- Native name: Chittirai
- Calendar: Tamil calendar
- Month number: 1
- Number of days: 30 or 31
- Season: Ila-venil (Spring)
- Gregorian equivalent: April–May
- Significant days: Chitra Pournami; Puthandu;

= Chithirai =

Chithirai is the first month of the Tamil calendar. The name of the month is derived from the position of the Moon near the Chittirai nakshatra (star) on the pournami (full moon) day. The month corresponds to ila-venil (spring) season and falls in April-May in the Gregorian calendar.

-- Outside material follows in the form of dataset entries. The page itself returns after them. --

Lemma closeAll_delivers_witness :
  length (fst (drain (kChannelRepeatTrackerCapacity + 1) (closeAll (run demoOps)))) = 2%nat.
Proof.
  pose proof (closeAll_delivers demoOps demoOps_ok) as H.
  destruct (drain _ _) as [os t']. destruct H as [Hp _]. simpl fst. rewrite Hp, length_fmap.
  vm_compute. reflexivity.
Defined.
(* ===== verification/MeshConfigFacts.v ===== *)
(** * Mesh settings: the record, the store and the consent they keep *)

From S2P Require Import Prelude Crc MeshConfig.

Open Scope Z_scope.
Open Scope kitsu_scope.

(** ** The C types of the fields *)

Record settingsTyped (s : Settings) : Prop := {
  ty_mode : isByte (locationMode s);
  ty_policy : isByte (txPolicy s);
  ty_lat : - 2 ^ 31 <= latitudeE6 (fixedLocation s) < 2 ^ 31;
  ty_lon : - 2 ^ 31 <= longitudeE6 (fixedLocation s) < 2 ^ 31;
  ty_profile : 0 <= profileId (radio s) < 2 ^ 32;
  ty_frequency : 0 <= frequencyHz (radio s) < 2 ^ 32;
  ty_bandwidth : 0 <= bandwidthHz (radio s) < 2 ^ 32;
  ty_sf : isByte (spreadingFactor (radio s));
  ty_cr : isByte (codingRate (radio s));
  ty_sync : isByte (syncWord (radio s));
  ty_power : - 128 <= txPowerDbm (radio s) < 128;
  ty_preamble : 0 <= preambleSymbols (radio s) < 65536;
}.

Lemma s32_u32 x : - 2 ^ 31 <= x < 2 ^ 31 -> s32 (u32 x) = x.
Proof.
  intros Hx. unfold s32. replace (u32 (u32 x)) with (u32 x) by (unfold u32; by rewrite Zmod_mod).
  unfold u32. change (2 ^ 32) with 4294967296. change (2 ^ 31) with 2147483648 in *.
  destruct (Z.lt_ge_cases x 0) as [Hn|Hn].
  - replace (x mod 4294967296) with (x + 4294967296)
      by (rewrite <- (Z.mod_add x 1) by lia; rewrite Z.mod_small; lia).
    destruct (Z.ltb_spec (x + 4294967296) 2147483648); lia.
  - rewrite Z.mod_small by lia. destruct (Z.ltb_spec x 2147483648); lia.
Qed.
(* ===== verification/RadioGate.v ===== *)
(** * The transmit interlock (src/src/kitsu_mesh_transport.cpp, class
      GatedCustomSX1262Wrapper)

    The last gate before the SX1262: the session gate, the one-shot permits, the
    reply rate limiter, the synchronous transmit, the receiver restart and the
    polled interrupt line.  The state is the completion pair of the turnaround
    and the record [Driver]; the named diagnostic members ([uint32_t] counters,
    last results and their flags, a flag being 0 or 1) are the map [notes_],
    which no decision reads except the pending-timing, interrupt-sampling and
    observation-window members.  The wrapped MeshCore driver and the Arduino
    calls are the class [RadioHw]; getters and the diagnostic snapshot are left
    out. *)

From stdpp Require Import gmap.
From S2P Require Import Prelude MeshConfig RadioPolicy.

Open Scope Z_scope.
Open Scope kitsu_scope.

Definition MAX_TRANS_UNIT : Z := 255.
Definition kOneShotPermitLifetimeMs : Z := 5000.
Definition kBoundOneShotPermitLifetimeMs : Z := 120000.
Definition kOneShotPacketDigestBytes : nat := 32.
Definition kProtocolReplyBurst : Z := 8.
Definition kProtocolReplyRefillMs : Z := 10000.
Definition kStuckDioIrqSampleIntervalMs : Z := 100.
Definition kLowRateIrqSampleIntervalMs : Z := 100.
Definition kIrqObservationWindowMs : Z := 120000.

(** [oneShotArmed_] and the members [revokeOneShot] clears with it. *)
Record Permit := mkPermit {
  oneShotArmed_ : bool;
  oneShotArmedAt_ : Z;
  oneShotPermitLifetimeMs_ : Z;
  oneShotPacketBound_ : bool;
  oneShotPacketDigest_ : list Z;
}.

Definition noPermit : Permit := mkPermit false 0 0 false (replicate kOneShotPacketDigestBytes 0).

Record ReplyLimiter := mkLimiter {
  protocolReplyRateStarted_ : bool;
  protocolReplyTokens_ : Z;
  protocolReplyRefilledAt_ : Z;
}.

Definition limiter0 : ReplyLimiter := mkLimiter false kProtocolReplyBurst 0.

Class RadioHw (W : Type) := {
  millis : M W Z;
  micros : M W Z;
  dio1High : M W bool;
  yield : M W unit;
  observeIrqFlags : bool -> bool -> M W unit;
  baseLoop : M W unit;
  baseStartSendRaw : option (list Z) -> Z -> M W bool;
  baseIsSendComplete : M W bool;
  baseOnSendFinished : M W unit;
  baseRecvRaw : Z -> M W (Z * option (list Z));
  startRecvWithStatus : M W Z;
  isInRecvMode : M W bool;
  readSx126xStatus : M W (option Z);
  getEstAirtimeFor : Z -> M W Z;
  packetSha256 : list Z -> list Z;
}.

Record Driver (W : Type) := mkDriver {
  permit_ : Permit;
  limiter_ : ReplyLimiter;
  notes_ : gmap string Z;
  gate_ : TxGate;
  settings_ : Settings;
  irqPoll_ : LatchedRadioIrqPoll W;
  world_ : W;
}.
Arguments mkDriver {W}. Arguments permit_ {W}. Arguments limiter_ {W}. Arguments notes_ {W}.
Arguments gate_ {W}. Arguments settings_ {W}. Arguments irqPoll_ {W}. Arguments world_ {W}.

In the Hindu lunar calendar, it corresponds to the first month of Chaitra, falling in the Gregorian months of March-April.

In the Hindu solar calendar, it corresponds to the first month of Mesha and begins with the Sun's entry into Aries.

In the Vaishnav calendar, it corresponds to the first month of Visnu.

== Festivals ==
The first day of the month is celebrated as the Tamil New Year's Day, known as Puthandu by the Tamils.

Chitra Pournami is observed on the Pournami (full moon day) of the month. It is dedicated to Chitragupta, the divine accountant for Yama. People take a holy bath in rivers or temple tanks on this day to cleanse the sins of the past. Other rituals include special pujas to Indra, offerings of rice, and Kavadi Attam dedicated to Murugan.